--- Task details ---
One range is to be output from the listing below, exactly as written: the line with "Proof. cbv beta delta [eapol_sm_set_port_authorized]." to the line with "Proof. cbv beta delta [be_entry]. strip. Qed.", both kept.

--- Data ---
(** [good e]: the EAP layer stands by its success.  What it must do: write
    [eapSuccess] only then, and not lose it in an operation that does not write. *)
Class EapPeerVouch (E : Type) `{!EapPeer E} (good : E → Prop) : Prop := {
  good_step e v e' ws c : eap_peer_sm_step e v = (e', ws, c) →
    (view_bool v EAPOL_eapSuccess = true → good e) →
    success_after (view_bool v EAPOL_eapSuccess) ws = true → good e';
  good_abort e e' ws b : eap_sm_abort e = (e', ws) → success_after b ws = false;
  good_lower e v e' ws : eap_notify_lower_layer_success e v = (e', ws) →
    (view_bool v EAPOL_eapSuccess = true → good e) →
    success_after (view_bool v EAPOL_eapSuccess) ws = true → good e';
  good_forced e : good (eap_notify_success e);
  good_response e : good e → good (eap_get_eapRespData e).1;
  good_fast_reauth e b : good e → good (eap_set_fast_reauth e b);
  good_workaround e z : good e → good (eap_set_workaround e z);
  good_disabled e b : good e → good (eap_set_force_disabled e b);
  good_attached e : good e → good (eap_sm_notify_ctrl_attached e);
  good_invalidate e : good e → good (eap_invalidate_cached_session e)
}.

Ltac if_in H := match type of H with (if ?b then _ else _) = _ => destruct b eqn:? end.

Section vouching.
Context {E : Type} `{!EapPeer E, !EapPeerOk E} {good : E → Prop} `{!EapPeerVouch E good}.
Context (ctx : eapol_ctx) (config_wps : bool) (junk mem : list Z).
Implicit Types s : sys (E := E).

(** What the EAPOL layer believes is true. *)
Definition belief s : Prop := eapSuccess (sm s) = true → good (eap s).

Definition key s : bool * E := (eapSuccess (sm s), eap s).

Lemma key_belief s s' : key s' = key s → belief s → belief s'.
Proof. unfold key, belief. by intros [= -> ->]. Qed.

(** *** Functions that touch neither [eapSuccess] nor the EAP layer *)

(** Assignments are followed one at a time: the state after each has the same key. *)
Create HintDb eapol_key.

Lemma key_trans s s' k : key s = k → key s' = key s → key s' = k.
Proof. congruence. Qed.

Lemma key_let (A : sys (E := E)) (B : sys (E := E) → sys (E := E)) k :
  key A = k → (∀ s, key s = k → key (B s) = k) → key (let s := A in B s) = k.
Proof. auto. Qed.
Lemma key_let' {T} (A : T) (B : T → sys (E := E)) k : (∀ x, key (B x) = k) → key (let x := A in B x) = k.
Proof. auto. Qed.

Ltac strip :=
  repeat first
    [ match goal with
      | |- key ?y = _ => is_var y; first [eassumption | reflexivity]
      | |- key (let x := ?A in @?B x) = ?k =>
          first [ refine (key_let A B k _ _); [|let s := fresh "s" in let H := fresh "H" in intros s H; cbv beta]
                | refine (key_let' A B k _); let x := fresh "x" in intros x; cbv beta ]
      | |- key (update ?g ?Y) = _ => change (key (update g Y)) with (key Y)
      | |- key (emit ?e ?Y) = _ => change (key (emit e Y)) with (key Y)
      | |- key (if ?b then _ else _) = _ => destruct b
      | |- key (match ?b with _ => _ end) = _ => destruct b
      | |- key (?f ?Y) = ?k => apply (key_trans Y); [|solve [auto with eapol_key nocore]]
      end ].

Lemma key_tick s : key (eapol_enable_timer_tick s) = key s.
Proof. cbv beta delta [eapol_enable_timer_tick]. strip. Qed.
Lemma key_authorized s : key (eapol_sm_set_port_authorized ctx s) = key s.
Proof. cbv beta delta [eapol_sm_set_port_authorized]. strip. Qed.
Lemma key_unauthorized s : key (eapol_sm_set_port_unauthorized ctx s) = key s.
Proof. cbv beta delta [eapol_sm_set_port_unauthorized]. strip. Qed.
Lemma key_done s : key (eapol_done ctx s) = key s.
Proof. cbv beta delta [eapol_done]. strip. Qed.
Lemma key_start s : key (eapol_sm_txStart s) = key s.
Proof. cbv beta delta [eapol_sm_txStart]. strip. Qed.
Lemma key_logoff s : key (eapol_sm_txLogoff s) = key s.
Proof. cbv beta delta [eapol_sm_txLogoff]. strip. Qed.
Lemma key_pae_entry g st s : key (pae_entry g st s) = key s.
Proof. cbv beta delta [pae_entry]. strip. Qed.
Lemma key_be_entry g st s : key (be_entry g st s) = key s.
Proof. cbv beta delta [be_entry]. strip. Qed.
Lemma key_key_rx_entry g st s : key (key_rx_entry g st s) = key s.
Proof. cbv beta delta [key_rx_entry]. strip. Qed.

--- Answer to this exercise ---
Proof. cbv beta delta [eapol_sm_set_port_authorized]. strip. Qed.
Lemma key_unauthorized s : key (eapol_sm_set_port_unauthorized ctx s) = key s.
Proof. cbv beta delta [eapol_sm_set_port_unauthorized]. strip. Qed.
Lemma key_done s : key (eapol_done ctx s) = key s.
Proof. cbv beta delta [eapol_done]. strip. Qed.
Lemma key_start s : key (eapol_sm_txStart s) = key s.
Proof. cbv beta delta [eapol_sm_txStart]. strip. Qed.
Lemma key_logoff s : key (eapol_sm_txLogoff s) = key s.
Proof. cbv beta delta [eapol_sm_txLogoff]. strip. Qed.
Lemma key_pae_entry g st s : key (pae_entry g st s) = key s.
Proof. cbv beta delta [pae_entry]. strip. Qed.
Lemma key_be_entry g st s : key (be_entry g st s) = key s.
Proof. cbv beta delta [be_entry]. strip. Qed.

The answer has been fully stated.